I have no understanding at all about computer technology – or how Jobs, Steve Wozniak, Bill Gates and all those other 1970s Silicon Valley boys unlocked the magic of microchips.

But retailing I get. And much as Jobs changed the way we live, he also changed the way we shop. Randall Stone of Lippincott called Apple and Jobs “this decade’s game-changer, in the way Les Wexner at Limited and Gordon Segal at Crate & Barrel once changed their sectors.” (One difference: You don’t need a Genius Bar to explain how stemware works.)

Jobs, Wexner, Segal, Sam Walton, Howard Schultz, Richard Hayne, John Mackey – they all understood their brands because they’d created them, and they knew how to express that essence in the marketplace.
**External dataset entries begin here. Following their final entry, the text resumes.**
Lemma configureMeters_Exited config ms meters c :
  outcome (configureMeters config ms meters) = Exited c ->
  c = 0%Z /\ Configuration.list_shell_envs config = true /\ ms <> [] /\
  existsb is_PrintMeter (events (configureMeters config ms meters)) = true.
Proof.
  revert meters. induction ms as [|m rest IH]; intros meters;
    [discriminate|].
  destruct (constructMeter_cases m meters) as [[_ E]|[K (f & fmt & E)]].
  - cbn [configureMeters]. rewrite E. discriminate.
  - destruct (Configuration.list_shell_envs config) eqn:L.
    + destruct (configureMeters_shell_envs config m rest meters L K)
        as (f' & fmt' & ->).
      cbn [outcome events]. intros H. inversion H.
      split; [reflexivity|]. split; [reflexivity|].
      split; [discriminate|reflexivity].
    + cbn [configureMeters]. rewrite E, bind_mkRun_Returned, L. cbn [when].
      rewrite bind_ret_l. unfold onUpdate_back, emit, ret.
      rewrite !bind_mkRun_Returned. cbn [events outcome].
      intros H. destruct (IH _ H) as (_ & L' & _ & _). discriminate.
Qed.

Lemma setupMeters_Exited config wmbus c :
  outcome (setupMeters config wmbus) = Exited c ->
  c = 0%Z /\ Configuration.list_shell_envs config = true /\
  Configuration.meters config <> [] /\
  existsb is_PrintMeter (events (setupMeters config wmbus)) = true.
Proof.
  unfold setupMeters.
  destruct (Configuration.meters config) as [|m rest] eqn:M;
    [discriminate|].
  change (0 <? List.length (m :: rest))%nat with true. cbv iota.
  destruct (outcome (configureMeters config (m :: rest) [])) as [a|c'|] eqn:O.
  - rewrite (bind_Returned _ _ _ O). discriminate.
  - rewrite (bind_Exited _ _ _ O). cbn [outcome events]. intros H.
    inversion H; subst. apply (configureMeters_Exited _ _ _ _ O).
  - rewrite (bind_Aborted _ _ O). discriminate.
Qed.

Lemma run_Exited (config : Configuration.t)
  (simulated incoming : list Telegram) (c : Z) :
  outcome (startUsingCommandline config simulated incoming) = Exited c ->
  (c = 1%Z /\
   detected (events (startUsingCommandline config simulated incoming)) =
     Some DEVICE_UNKNOWN)
  \/
  (c = 0%Z /\
   Configuration.list_shell_envs config = true /\
   Configuration.meters config <> [] /\
   existsb is_PrintMeter
     (events (startUsingCommandline config simulated incoming)) = true).
Proof.
  intros H.
  assert (R : returned (startup config) = false).
  { rewrite <- (run_returned config simulated incoming).
    unfold returned. rewrite H. reflexivity. }
  assert (Hs : outcome (startup config) = Exited c).
  { unfold startUsingCommandline, bind in H.
    destruct (outcome (startup config)) as [sys| |] eqn:O;
      [unfold returned in R; rewrite O in R; discriminate | exact H
       | discriminate]. }
  destruct (run_failed config simulated incoming R) as [Ev _].
  rewrite detected_run, Ev.
  destruct (startup_shape config)
    as [[_ Q]|(config' & pre & mid & wmbus & output & Sb & Qp & Qm & _ & S)].
  - left.
    destruct (startup_split config) as [[_ S]|[O (pre & _ & S)]];
      [rewrite S in Hs; discriminate|].
    rewrite O.
    destruct (MBusDeviceType_eqb
                (fst (detectMBusDevice (Configuration.device config)))
                DEVICE_UNKNOWN) eqn:U.
    + apply MBusDeviceType_eqb_eq in U.
      rewrite (configure_unknown _ _ _ U) in S. rewrite S in Hs.
      inversion Hs. rewrite U. split; reflexivity.
    + assert (K : fst (detectMBusDevice (Configuration.device config))
                  <> DEVICE_UNKNOWN) by (intros E; rewrite E in U; discriminate).
      destruct (chooseLinkMode_cases
                  (fst (detectMBusDevice (Configuration.device config))) config)
        as [[config' E]|[fmt E]].
      * exfalso.
        destruct (run_early config simulated incoming R Q) as [L1 _].
        destruct (run_link_ok config simulated incoming config' O K E)
          as [L2 _].
        rewrite L1 in L2. discriminate.
      * rewrite (configure_link_error _ _ _ _ K E) in S. rewrite S in Hs.
        discriminate.
  - right. rewrite S, bind_mkRun_Returned in Hs |- *.
    cbn [events outcome] in *.
    destruct (outcome (setupMeters config' wmbus)) as [wm|c'|] eqn:O.
    + rewrite (bind_Returned _ _ _ O) in Hs. discriminate.
    + rewrite (bind_Exited _ _ _ O) in Hs |- *. cbn [events outcome] in *.
      inversion Hs; subst c'.
      destruct (setupMeters_Exited _ _ _ O) as (-> & Le & Ne & P).
      destruct (same_but_link_mode_fields _ _ Sb) as (M & Le' & _).
      rewrite <- M, <- Le'. repeat split; auto.
      rewrite existsb_app, P. apply orb_true_r.
    + rewrite (bind_Aborted _ _ O) in Hs. discriminate.
Qed.

(** X11. The start-up itself ends the process with [exit] in two ways
    only: with code 1 when no device is detected, and with code 0 after it
    has listed the shell environment of a meter, which takes the flag and a
    configured meter. In both cases the event loop was not entered. *)
Theorem exit_codes_of_a_run (config : Configuration.t)
  (simulated incoming : list Telegram) (c : Z) :
  outcome (startUsingCommandline config simulated incoming) = Exited c ->
  existsb is_WaitForStop
    (events (startUsingCommandline config simulated incoming)) = false /\
  ((c = 1%Z /\
    detected (events (startUsingCommandline config simulated incoming)) =
      Some DEVICE_UNKNOWN)
   \/
   (c = 0%Z /\
    Configuration.list_shell_envs config = true /\
    Configuration.meters config <> [] /\
    existsb is_PrintMeter
      (events (startUsingCommandline config simulated incoming)) = true)).
Proof.
  intros H. split.
  - rewrite run_WaitForStop. unfold returned. rewrite H. reflexivity.
  - apply run_Exited. exact H.
Qed.
End Endings.


(** ** The process: main, the pid file and the daemon *)

Lemma core_app (a b : list SysEvent) : core (a ++ b) = core a ++ core b.
Proof.
  induction a as [|e a IH]; [reflexivity|].
  destruct e; simpl; rewrite ?IH; reflexivity.
Qed.

Lemma core_lift (tr : list Event) : core (map Core tr) = tr.
Proof. induction tr as [|e tr IH]; simpl; congruence. Qed.

Lemma not_LoadConfiguration_lift (tr : list Event) :
  existsb is_LoadConfiguration (map Core tr) = false.
Proof. induction tr as [|e tr IH]; simpl; auto. Qed.

Lemma not_Fprintf_lift (tr : list Event) :
  existsb is_Fprintf (map Core tr) = false.
Proof. induction tr as [|e tr IH]; simpl; auto. Qed.

Lemma ltb_0_pos (z : Z) : (0 < z)%Z -> (0 <? z)%Z = true /\ (z <? 0)%Z = false.
Proof. intros H. split; [apply Z.ltb_lt | apply Z.ltb_ge]; lia. Qed.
And they were obsessive! Did you know that the sleep indicator light on the MacBook is timed to glow at an adult’s average breathing rate of 12 breaths per minute? Jobs saw the function behind the design behind the function! It didn’t matter if only he saw it. It still permeated the entire Apple experience.

I’ve heard he was a GC’s nightmare. He insisted on only the right marble for a countertop. He fixated on the color grains in granite. And he connected all those design details to his customers. It wasn’t just building a neat store. It was building a store that engaged the Apple shopper and represented the Apple brand.

People found themselves flocking to Apple – the stores and the brand – to become part of the community that just seemed to be cooler than everyone else.

The Apple bullpen has people who can develop the next, better iSomething. After all, Jobs had been ill for a couple of years and the products kept coming. But is there that visionary with the instincts, passion and commitment to what turns shoppers on? Someone who will not simply roll out more glass staircases, but will anticipate exactly when something else could become the architectural representation of the brand?

What will we rave about in this next decade if not Apple’s retail genius? Visionaries are not in long supply. If they were, we wouldn’t be spending all this time talking about Steve Jobs.